A few days ago I had a distinct feeling of deja vu. Returning from giving a talk to a local organization, I walked towards the library where I currently work to help cover a shift in the evening. Night was coming on, and the warm yellow lights glowed from within the library piercing the oncoming dark. As I entered through the main door into the relative quiet, I felt the same feeling that I had so many times when I was still at Clarion, heading to the University Library after sunset. It's a feeling that is difficult to describe, a gentle warmth of the heart the moment you see the lights in the distance, acting as a beacon in the dark. It is the silent thrill of anticipation of what might await inside, for a good library is a magical place, a beacon in the darkness of the mind just as it is in the physical darkness.

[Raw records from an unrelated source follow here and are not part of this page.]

(** * camera-spline: rig geometry, selection store and Bezier path

    A shallow embedding of [app.jsx] (the variant with the spline and the
    tangent handles) and the properties of its geometry and of its shared
    selection store.

    Conventions of the embedding.
    - JavaScript numbers are read as real numbers ([R]): rounding, NaN and
      the infinities of IEEE doubles are idealised away, and so is the
      rounding to single precision of [Float32Array].  A buffer
      ([Float32Array], [Uint16Array]) is the list of its elements.
    - The rig ids are the strings ["0"], ["1"], ... that [CameraBundle]
      builds from the keys of [Array(count)]; they index the position
      tables, so they are natural numbers here.
    - A JavaScript array that may have holes is a list of optional entries
      ([None] is a hole, read back as [undefined]).
    - The parts of three.js, leva, valtio and react-three-fiber that the
      program calls are modelled in the modules [THREE], [Leva] and in the
      event semantics of [step], after the libraries' documented behaviour. *)

From Stdlib Require Import Reals Lra Lia List Arith Bool String.
Import ListNotations.

Open Scope R_scope.

(* ================================================================== *)
(** * Definitions *)
(* ================================================================== *)

(** ** The part of three.js that the program uses *)

Module THREE.

(** [THREE.Vector3]. *)
Record Vector3 : Type := vec3 { x : R; y : R; z : R }.

(** [new THREE.Vector3()] is the origin. *)
Definition origin : Vector3 := vec3 0 0 0.

(** [a.sub(b)], [a.add(b)]: componentwise. *)
Definition sub (a b : Vector3) : Vector3 :=
  vec3 (x a - x b) (y a - y b) (z a - z b).

Definition add (a b : Vector3) : Vector3 :=
  vec3 (x a + x b) (y a + y b) (z a + z b).

(** [v.length()] is [Math.sqrt(x*x + y*y + z*z)]. *)
Definition length (v : Vector3) : R :=
  sqrt (x v * x v + y v * y v + z v * z v).

(** [v.divideScalar(s)] multiplies by [1 / s]. *)
Definition divideScalar (v : Vector3) (s : R) : Vector3 :=
  vec3 (x v * (1 / s)) (y v * (1 / s)) (z v * (1 / s)).

(** [v.normalize()] is [v.divideScalar(v.length() || 1)]. *)
Definition normalize (v : Vector3) : Vector3 :=
  divideScalar v (if Req_dec_T (length v) 0 then 1 else length v).
(** * camus: a single-host deployment manager (server.go)

    A shallow embedding of [server.go]: the port allocator
    ([findUnusedPort]), the registry store ([readConfig], [writeConfig]),
    deploy-id generation ([NewDeployDir]), the health-check loop
    ([waitForAppToStart]) and the orchestration ([Run]).

    Go strings are byte sequences: they are modelled by [string] (a list of
    8-bit [ascii]).  Go [int] is modelled by [Z]; the places where the 64-bit
    range matters (map keys read back from JSON) check it explicitly.
    Everything the program does to the outside (dialling, the file system,
    spawning, HTTP, the clock, the log) goes through an explicit [World] of
    oracles and a [State] that is threaded through the calls.

    The library functions the program calls ([strconv], [path],
    [unicode/utf8], [encoding/json], [net/http]) are modelled after the
    current Go releases, as far as the program uses them: [json.Marshal] and
    [json.Unmarshal] at the type [Config] only. *)

From Stdlib Require Import ZArith NArith Lia Ascii String List Bool.
From Stdlib Require Import DecimalString.
From stdpp Require Import base option list strings gmap fin_maps sorting.

Open Scope string_scope.
Open Scope list_scope.
Open Scope Z_scope.

Set Warnings "-register-all".

(** ** Bytes and strings *)

Module GoString.

Definition code (c : ascii) : Z := Z.of_N (N_of_ascii c).
Definition chr (z : Z) : ascii := ascii_of_N (Z.to_N z).

Fixpoint of_list (l : list ascii) : string :=
  match l with
  | [] => EmptyString
  | c :: l' => String c (of_list l')
  end.

Fixpoint to_list (s : string) : list ascii :=
  match s with
  | EmptyString => []
  | String c s' => c :: to_list s'
  end.

Fixpoint drop (n : nat) (s : string) : string :=
  match n, s with
  | O, _ => s
  | S n', String _ s' => drop n' s'
  | S _, EmptyString => EmptyString
  end.

(** [strings.Join] *)
Fixpoint join (sep : string) (l : list string) : string :=
  match l with
  | [] => EmptyString
  | [x] => x
  | x :: l' => x +:+ sep +:+ join sep l'
  end.

End GoString.
Import GoString.

(** ** [strconv] and [fmt]: decimal integers *)

Module Strconv.

Definition digit_char (d : Z) : ascii := chr (48 + d).

(** Decimal digits of a non-negative number, least significant first.
    The fuel is the bit length, which bounds the decimal length. *)
Fixpoint digits_le (fuel : nat) (n : Z) : list Z :=
  match fuel with
  | O => [n mod 10]
  | S f => if n <? 10 then [n] else (n mod 10) :: digits_le f (n / 10)
  end.

Definition utoa (n : Z) : string :=
  of_list (map digit_char (rev (digits_le (Z.to_nat (Z.log2_up (n + 1))) n))).

(** [strconv.Itoa], which is also what [%d] prints. *)
Definition Itoa (z : Z) : string :=
  if z <? 0 then String "-" (utoa (- z)) else utoa z.

(** [%02d]: zero padding up to width two (the sign counts). *)
Definition fmt_02d (z : Z) : string :=
  let s := Itoa z in
  if (String.length s <? 2)%nat then String "0" s else s.

Definition is_digit (c : ascii) : bool := (48 <=? code c) && (code c <=? 57).

Fixpoint parse_digits (s : string) (acc : Z) : option Z :=
  match s with
  | EmptyString => Some acc
  | String c s' =>
      if is_digit c then parse_digits s' (acc * 10 + (code c - 48)) else None
  end.

Definition parse_uint (s : string) : option Z :=
  match s with
  | EmptyString => None
  | _ => parse_digits s 0
  end.

Definition min_int64 : Z := - 2 ^ 63.
Definition max_int64 : Z := 2 ^ 63 - 1.
Definition is_int64 (z : Z) : bool := (min_int64 <=? z) && (z <=? max_int64).

(** [strconv.ParseInt(s, 10, 64)]: an optional sign, at least one digit,
    nothing else, and the value has to fit 64 bits. *)
Definition ParseInt (s : string) : option Z :=
  let signed :=
    match s with
    | String c s' =>
        if code c =? 45 then z ← parse_uint s'; Some (- z)
        else if code c =? 43 then parse_uint s'
        else parse_uint s
    | EmptyString => None
    end in
  z ← signed; if is_int64 z then Some z else None.

End Strconv.
Import Strconv.

(** ** [path]: [Clean] and [Join] *)

Module Path.

Definition slash : ascii := "/"%char.

(** The elements between slashes; [cur] is the element being read, reversed. *)
Fixpoint split_go (s : string) (cur : list ascii) : list string :=
  match s with
  | EmptyString => [of_list (rev cur)]
  | String c s' =>
      if Ascii.eqb c slash then of_list (rev cur) :: split_go s' []
      else split_go s' (c :: cur)
  end.

Definition split (s : string) : list string := split_go s [].

(** One element of the path against the elements kept so far (innermost
    first): empty and [.] elements vanish, [..] removes the element before
    it, or stays when there is nothing to remove and the path is relative. *)
Definition clean_step (rooted : bool) (kept : list string) (e : string) : list string :=
  if String.eqb e EmptyString then kept
  else if String.eqb e "." then kept
  else if String.eqb e ".." then
    match kept with
    | top :: below => if String.eqb top ".." then e :: kept else below
    | [] => if rooted then kept else [e]
    end
  else e :: kept.

Definition is_rooted (p : string) : bool :=
  match p with
  | String c _ => Ascii.eqb c slash
  | EmptyString => false
  end.

Definition Clean (p : string) : string :=
  let rooted := is_rooted p in
  let kept := fold_left (clean_step rooted) (split p) [] in
  let body := join "/" (rev kept) in
  let out := if rooted then String slash body else body in
  if String.eqb out EmptyString then "." else out.

Fixpoint drop_empty (elem : list string) : list string :=
  match elem with
  | e :: rest => if String.eqb e EmptyString then drop_empty rest else elem
  | [] => []
  end.

Definition Join (elem : list string) : string :=
  match drop_empty elem with
  | [] => EmptyString
  | l => Clean (join "/" l)
  end.

End Path.

(** ** [unicode/utf8] *)

Module UTF8.

Definition RuneError : Z := 0xFFFD.
Definition MaxRune : Z := 0x10FFFF.

Definition between (lo hi b : Z) : bool := (lo <=? b) && (b <=? hi).

(** The table [first] with [acceptRanges]: for a leading byte, the length
    of the sequence and the range the second byte has to be in. *)
Definition lead (b0 : Z) : option (nat * Z * Z) :=
  if between 0xC2 0xDF b0 then Some (2%nat, 0x80, 0xBF)
  else if b0 =? 0xE0 then Some (3%nat, 0xA0, 0xBF)
  else if between 0xE1 0xEC b0 then Some (3%nat, 0x80, 0xBF)
  else if b0 =? 0xED then Some (3%nat, 0x80, 0x9F)
  else if between 0xEE 0xEF b0 then Some (3%nat, 0x80, 0xBF)
  else if b0 =? 0xF0 then Some (4%nat, 0x90, 0xBF)
  else if between 0xF1 0xF3 b0 then Some (4%nat, 0x80, 0xBF)
  else if b0 =? 0xF4 then Some (4%nat, 0x80, 0x8F)
  else None.

Definition cont (b : Z) : bool := between 0x80 0xBF b.
Definition low6 (b : Z) : Z := Z.land b 0x3F.

(** [utf8.DecodeRuneInString]: the rune at the head of [s] and its width;
    [(RuneError, 1)] for a byte that starts no well-formed sequence. *)
Definition DecodeRune (s : string) : Z * nat :=
  match s with
  | EmptyString => (RuneError, 0%nat)
  | String c0 s1 =>
      let b0 := code c0 in
      if b0 <? 0x80 then (b0, 1%nat)
      else
        match lead b0, s1 with
        | Some (2%nat, lo, hi), String c1 _ =>
            if between lo hi (code c1)
            then (Z.lor (Z.shiftl (Z.land b0 0x1F) 6) (low6 (code c1)), 2%nat)
            else (RuneError, 1%nat)
        | Some (3%nat, lo, hi), String c1 (String c2 _) =>
            if between lo hi (code c1) && cont (code c2)
            then (Z.lor (Z.lor (Z.shiftl (Z.land b0 0x0F) 12)
                               (Z.shiftl (low6 (code c1)) 6))
                        (low6 (code c2)), 3%nat)
            else (RuneError, 1%nat)
        | Some (4%nat, lo, hi), String c1 (String c2 (String c3 _)) =>
            if between lo hi (code c1) && cont (code c2) && cont (code c3)
            then (Z.lor (Z.lor (Z.lor (Z.shiftl (Z.land b0 0x07) 18)
                                      (Z.shiftl (low6 (code c1)) 12))
                               (Z.shiftl (low6 (code c2)) 6))
                        (low6 (code c3)), 4%nat)
            else (RuneError, 1%nat)
        | _, _ => (RuneError, 1%nat)
        end
  end.

(** A byte [tag | (x & 0xff)], as [byte(x)] truncates. *)
Definition tagged (tag x : Z) : ascii := chr (Z.lor tag (Z.land x 0xFF)).
Definition trail (x : Z) : ascii := chr (Z.lor 0x80 (low6 x)).

Definition encode3 (r : Z) : string :=
  String (tagged 0xE0 (Z.shiftr r 12))
    (String (trail (Z.shiftr r 6)) (String (trail r) EmptyString)).

(** [utf8.EncodeRune]; negative runes, surrogates and runes above
    [MaxRune] are written as [RuneError]. *)
Definition EncodeRune (r : Z) : string :=
  if between 0 0x7F r then String (chr r) EmptyString
  else if between 0 0x7FF r then
    String (tagged 0xC0 (Z.shiftr r 6)) (String (trail r) EmptyString)
  else if (r <? 0) || (MaxRune <? r) || between 0xD800 0xDFFF r then
    encode3 RuneError
  else if r <=? 0xFFFF then encode3 r
  else
    String (tagged 0xF0 (Z.shiftr r 18))
      (String (trail (Z.shiftr r 12))
         (String (trail (Z.shiftr r 6)) (String (trail r) EmptyString))).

It was a moment that caused me a brief feeling of longing, of wishing that I could go back to Clarion's library not just today but as it exists in my mind, as it was for me at that point in my life.
It will surprise no one that I was a frequent visitor to Carlson Library when I was a student, both as an undergraduate and as a graduate. It was usually a good place to be, but it assumed a different character after the sun went behind the distant treeline. Calling it magical seems trite, but for me that is what it was. Students were scattered about working on projects, or not, and the unexpected delight of running into someone I knew was a joy to be savored. But while I liked seeing people and having conversations, that wasn't the sole reason for going. At night I perused the stacks, enjoying the sight of all of those books, choosing one or two to take with me even if I had little hope of reading them. I would find a comfortable chair to sit and often drink coffee while I read, absorbed in new worlds and information that had been previously unknown to me. Whether it was a book about the Roman Caesars, trilobites, dinosaurs, or religion, the wide range of books that even a small University library had to offer were an unending treasure for me.

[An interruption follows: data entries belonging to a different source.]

Lemma keep_not_done_drops (returns : list (list nat)) (active : list nat)
    (j : nat) (s : V2.Orchestrator) :
  V2.done (V2.pool (V2.workers_return (hd [] returns) s)) j = true ->
  ~ In j (V2.keep_not_done returns active s).1.
Proof.
  revert returns s. induction active as [|f rest IH]; intros returns s Hj; [by intros []|].
  simpl.
  specialize (IH (tl returns) (V2.workers_return (hd [] returns) s)
                (workers_return_done _ _ _ Hj)).
  destruct (V2.keep_not_done _ rest _) as [kept s']. simpl in *.
  destruct (V2.done (V2.pool (V2.workers_return (hd [] returns) s)) f) eqn:Hd;
    simpl; [done|].
  intros [->|Hin]; [congruence|done].
Qed.

(** When no worker returns meanwhile, the comprehension is a filter on the
    state as it is. *)
Lemma keep_not_done_quiet (active : list nat) (s : V2.Orchestrator) :
  V2.keep_not_done [] active s
  = (List.filter (fun f => negb (V2.done (V2.pool s) f)) active, s).
Proof.
  induction active as [|f rest IH]; [done|].
  simpl. change (V2.workers_return [] s) with s. rewrite IH.
  by destruct (V2.done (V2.pool s) f).
Qed.

Lemma submit_task_quiet (id : string) (s : V2.Orchestrator) :
  V2.submit_task id [] s =
  V2.mkOrchestrator (V2.executor_submit id (V2.pool s))
    (List.filter (fun f => negb (V2.done (V2.executor_submit id (V2.pool s)) f))
       (V2.active_futures s ++ [length (V2.pool s)]))
    (V2.active_operations s).
Proof. unfold V2.submit_task. by rewrite keep_not_done_quiet. Qed.

(** C7 (amended). A submission is never rejected: it adds a task for the
    operation to the pool, and the task runs at once when a worker is free,
    whether or not a task of the same operation id is still running.  The
    same holds after any task has finished.  Whichever workers return
    while the submission is made, the pool afterwards holds the tasks it
    held and the new one under its id. *)
Theorem submit_never_rejects (id : string) (s : V2.Orchestrator) :
  V2.pool (V2._run_operation_with_progress id [] s) =
    V2.pool s ++
    [V2.mkFuture id (if (V2.running (V2.pool s) <? V2.max_workers)%nat
                     then V2.Running else V2.Pending)] /\
  V2.running_as id (V2.pool (V2._run_operation_with_progress id [] s)) =
    (V2.running_as id (V2.pool s) +
     if (V2.running (V2.pool s) <? V2.max_workers)%nat then 1 else 0)%nat /\
  (forall i,
    V2.pool (V2._run_operation_with_progress id [] (V2.complete i s)) =
      V2.pool (V2.complete i s) ++
      [V2.mkFuture id (if (V2.running (V2.pool (V2.complete i s)) <? V2.max_workers)%nat
                       then V2.Running else V2.Pending)]) /\
  forall returns,
    V2.operation_id <$> V2.pool (V2._run_operation_with_progress id returns s)
    = (V2.operation_id <$> V2.pool s) ++ [id].
Proof.
  unfold V2._run_operation_with_progress.
  split; [by rewrite submit_task_quiet|].
  split; [|split; [intros i; by rewrite submit_task_quiet|]].
  - rewrite submit_task_quiet. unfold V2.executor_submit. simpl.
    rewrite running_as_app. f_equal.
    destruct (V2.running (V2.pool s) <? V2.max_workers)%nat;
      unfold V2.running_as; simpl; [|done].
    by rewrite String.eqb_refl.
  - intros returns. unfold V2.submit_task.
    pose proof (keep_not_done_ids returns
                  (V2.active_futures (V2.enqueue id s)) (V2.enqueue id s)) as Hids.
    destruct (V2.keep_not_done _ _ _) as [kept s']. simpl in *.
    rewrite Hids. unfold V2.executor_submit. by rewrite fmap_app.
Qed.
(** X12: what is rendered of the result of a successful extraction.  The
    grid of basic information always has the rows ["File Size"] and
    ["PDF Version"], and the row ["File Type"] exactly when the platform
    reports a type for the file.  The grid of the dictionary is always
    rendered (the dictionary is never empty) and always has the rows
    ["Page Count"], ["Security Status"] and ["Accessibility"]. *)
Theorem successful_result_rendered (W : World) (file : File)
    (password : option jsstring) (m : PDFMetadata) (s : State) :
  In (setMetadata m) (setter_calls W file password) ->
  metadata s = Some m ->
  exists basic info,
    metadata_grids s = Some (basic, Some info)
    /\ In (js "File Size", Formatter.formatFileSize (size file)) basic
    /\ (exists v, In (js "PDF Version", v) basic)
    /\ (In (js "File Type", type file) basic <-> type file <> [])
    /\ (exists v, In (js "Page Count", v) info)
    /\ (exists v, In (js "Security Status", v) info)
    /\ (exists v, In (js "Accessibility", v) info).
Proof.
  intros Hset Hm.
  apply setMetadata_only_on_success in Hset
    as [bytes [numPages [info [_ [_ [_ E]]]]]].
  destruct (build_infoDict_computed (platform W) file (TextDecoder.decode bytes)
              (includes (js "/Encrypt") (TextDecoder.decode bytes))
              numPages info) as [Hs [Ha Hp]].
  unfold metadata_grids; rewrite Hm.
  assert (infoDict m
          = build_infoDict (platform W) file (TextDecoder.decode bytes)
              (includes (js "/Encrypt") (TextDecoder.decode bytes))
              numPages info) as Ed by (rewrite E; reflexivity).
  rewrite <- Ed in Hs, Ha, Hp.
  destruct (infoDict m) as [|entry d] eqn:Ei; [discriminate|].
  eexists; eexists; split; [reflexivity|].
  split; [|split; [|split; [|split; [|split]]]].
  - apply MetadataGrid_In; split.
    + rewrite E; cbn; auto.
    + apply truthy_nonempty, formatFileSize_truthy.
  - eexists; apply MetadataGrid_In; split.
    + cbn; do 3 right; left; reflexivity.
    + apply truthy_nonempty.
      destruct (isPDF m); [apply truthy_app_r|]; reflexivity.
  - rewrite MetadataGrid_In; rewrite E; cbn; split.
    + tauto.
    + intros H; split; [auto | exact H].
  - eexists; apply MetadataGrid_In; split; [apply dict_get_In, Hp|].
    apply truthy_nonempty, truthy_app_r; reflexivity.
  - eexists; apply MetadataGrid_In; split; [apply dict_get_In, Hs|].
    destruct (includes (js "/Encrypt") (TextDecoder.decode bytes)); discriminate.
  - eexists; apply MetadataGrid_In; split; [apply dict_get_In, Ha|].
    destruct (includes (js "/MarkInfo") (TextDecoder.decode bytes)); discriminate.
Qed.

The moment of remembrance stuck with me in no small measure because it is an echo of a time that can never be repeated for me. When I started college I entered with a closed mind and a closed heart. I was intelligent but distinctly uninterested in much of what the world was and had to offer. Over the course of my undergraduate experience, my mind was thrown open wide to the universe, to ideas and experiences that I had never encountered and never would have otherwise. It made me curious about the world as I had never been before, a curiosity that I count a gift, one that has stayed with me and, if nothing else, increased. The holdings of the library helped to feed that curiosity, helped me to follow whatever topic I was interested in, to read more about it and demand that I think more critically than I had before. This is, more than anything else, the true purpose of an education, to make one an informed and more well-rounded citizen of the world, to force one to think about life as others live it and to see it differently than before, a perspective that helps a person examine one's own life more clearly. Framing questions about education solely in terms of vocational training severely misses much of the point of what an education is and should be.

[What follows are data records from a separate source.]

Lemma split_once_app sep l r : sep ∉ l -> split_once sep (l ++ sep :: r) = Some (l, r).
Proof.
  induction l as [|b l IH]; intros Hn; cbn [app split_once].
  - by rewrite bool_decide_eq_true_2.
  - rewrite bool_decide_eq_false_2 by (intros ->; apply Hn; constructor).
    rewrite IH; [done|]. intros ?; apply Hn; by constructor.
Qed.

Lemma split_once_Some sep l a b : split_once sep l = Some (a, b) -> l = a ++ sep :: b /\ sep ∉ a.
Proof.
  revert a. induction l as [|x l IH]; intros a; cbn [split_once]; [done|].
  case_bool_decide as Hx.
  - intros [= <- <-]. subst. split; [done|]. apply not_elem_of_nil.
  - intros ([c d] & E & [= -> ->])%fmap_Some. apply IH in E as [-> Hn]. split; [done|].
    intros [?|?]%elem_of_cons; [congruence|done].
Qed.

(** Decimal digits contain no colon. *)
Lemma pretty_digits (n : nat) : x3a ∉ as_bytes (pretty n).
Proof.
  assert (HN : forall (x : N) s, x3a ∉ as_bytes s -> x3a ∉ as_bytes (pretty_N_go x s)).
  { intros x. induction (N.lt_wf_0 x) as [x _ IH]. intros s Hs.
    destruct (decide (0 < x)%N) as [Hx|Hx].
    - rewrite pretty_N_go_step by done. apply IH; [by apply N.div_lt|].
      rewrite as_bytes_cons. intros [Heq|Hin]%elem_of_cons; [|done].
      unfold pretty_N_char in Heq. repeat case_match; done.
    - assert (x = 0%N) as -> by lia. by rewrite pretty_N_go_0. }
  unfold pretty, pretty_nat, pretty, pretty_N. case_decide.
  - intros [Heq|Hin]%elem_of_cons; [done|by apply not_elem_of_nil in Hin].
  - apply HN. apply not_elem_of_nil.
Qed.

Lemma sep_inj (a b r s : list byte) :
  x3a ∉ a -> x3a ∉ b -> a ++ x3a :: r = b ++ x3a :: s -> a = b /\ r = s.
Proof.
  intros Ha Hb E. apply (f_equal (split_once x3a)) in E.
  rewrite !split_once_app in E by done. by injection E as -> ->.
Qed.

Lemma length_hex_pair up b : length (hex_pair up b) = 2.
Proof. done. Qed.

Lemma hex_pair_hexdigits up b : Forall (fun c => is_ascii_hexdigit c = true) (hex_pair up b).
Proof. destruct up, b; vm_compute; repeat constructor. Qed.

Lemma hex_pair_inj up a b : hex_pair up a = hex_pair up b -> a = b.
Proof.
  intros H. apply u8_val_inj.
  assert (Hd : forall n m, (0 <= n < 16)%Z -> (0 <= m < 16)%Z ->
                hex_digit up n = hex_digit up m -> n = m).
  { intros n m Hn Hm E. unfold hex_digit in E.
    destruct (n <? 10)%Z eqn:En, (m <? 10)%Z eqn:Em, up;
      apply (f_equal u8_val) in E; rewrite !u8_val_of_Z, !Z.mod_small in E by lia; lia. }
  pose proof (u8_val_range a) as Ra. pose proof (u8_val_range b) as Rb.
  injection H as H1 H2.
  apply Hd in H1; [|rewrite Z.shiftr_div_pow2 by lia; split; [apply Z.div_pos|apply Z.div_lt_upper_bound]; lia..].
  assert (L : forall z, Z.land z 15 = (z mod 16)%Z) by (intros z; apply (Z.land_ones z 4); lia).
  rewrite !L in H2. apply Hd in H2; [|apply Z.mod_pos_bound; lia..].
  rewrite !Z.shiftr_div_pow2 in H1 by lia. change (2 ^ 4)%Z with 16%Z in H1.
  rewrite (Z.div_mod (u8_val a) 16), (Z.div_mod (u8_val b) 16) by lia. lia.
Qed.

(** ** Automation *)

Create HintDb keychain discriminated.

(** Invert one [Result] equation in the context. *)
Ltac res_inv :=
  repeat match goal with
  | H : Ok _ = Ok _ |- _ => injection H as H
  | H : Err _ = Err _ |- _ => injection H as H
  | H : Ok _ = Err _ |- _ => discriminate H
  | H : Err _ = Ok _ |- _ => discriminate H
  | H : Returned _ = Returned _ |- _ => injection H as H
  | H : Returned _ = Panicked |- _ => discriminate H
  | H : Returned _ = Dropped _ |- _ => discriminate H
  | H : Panicked = Returned _ |- _ => discriminate H
  | H : Dropped _ = Returned _ |- _ => discriminate H
  | H : (_, _) = (_, _) |- _ => injection H as H
  | H : Some _ = Some _ |- _ => injection H as H
  | H : Some _ = None |- _ => discriminate H
  | H : None = Some _ |- _ => discriminate H
  end; subst.

(** Split the innermost scrutinee of the goal or of a hypothesis. *)
Ltac split_match :=
  match goal with
  | |- context [match ?x with _ => _ end] =>
      lazymatch x with context [match _ with _ => _ end] => fail | _ => destruct x eqn:? end
  end.
Ltac split_match_in H :=
  match type of H with
  | context [match ?x with _ => _ end] =>
      lazymatch x with context [match _ with _ => _ end] => fail | _ => destruct x eqn:? end
  end.

Lemma rsplit_once_Some pat l x y : rsplit_once pat l = Some (x, y) -> l = x ++ pat ++ y.
Proof.
  revert x y. induction l as [|b r IH]; intros x y; cbn [rsplit_once]; [done|].
  destruct (rsplit_once pat r) as [[x' y']|] eqn:E.
  - intros [= <- <-]. by rewrite (IH _ _ eq_refl).
  - case_bool_decide as Ht; [|done]. intros [= <- <-]. rewrite <- Ht at 1. cbn [app]. by rewrite take_drop.
Qed.

(** ** Arithmetic *)

(** The build profile: a debug build panics where a release build wraps around. *)
Class BuildProfile := { overflow_checks : bool }.

(** [a + b] on [u64]. *)
Definition u64_add `{BuildProfile} (a b : Z) : run Z :=
  if (2 ^ 64 <=? a + b)%Z then (if overflow_checks then Panicked else Returned ((a + b) mod 2 ^ 64)%Z)
  else Returned (a + b)%Z.

(** A sum of numbers below 2^63 does not overflow. *)
Lemma u64_add_fits `{BuildProfile} a b :
  (overflow_checks = true -> a < 2 ^ 63 /\ b <= 2 ^ 63)%Z -> exists c, u64_add a b = Returned c.
Proof.
  intros Hf. unfold u64_add. destruct (Z.leb_spec (2 ^ 64) (a + b)); [|by eexists]. destruct overflow_checks; [|by eexists].
  destruct Hf; [done|]. lia.
Qed.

That library, holding more books than I had ever seen before at that point in my life, was no small factor in helping to shape me into who I am today. No public or school library I had known could even come close to the size and range of books that were available to me. The moment I experienced is one I haven't felt in other places, though I've seen other, larger libraries since then. The magic, it seems, is fleeting, and only exists at night, when it exists at all. It is a reminder for me of what was, what is, and what might not have been. My life is profoundly richer for the time spent as an undergraduate, richer for the library there and the fine holdings it has, even in spite of years of cuts to staff and spending budgets. For that, the library at my alma mater will always be a special place for me.
For me as well, Brady. Glad to have held some those conversations with another well-transformed mind.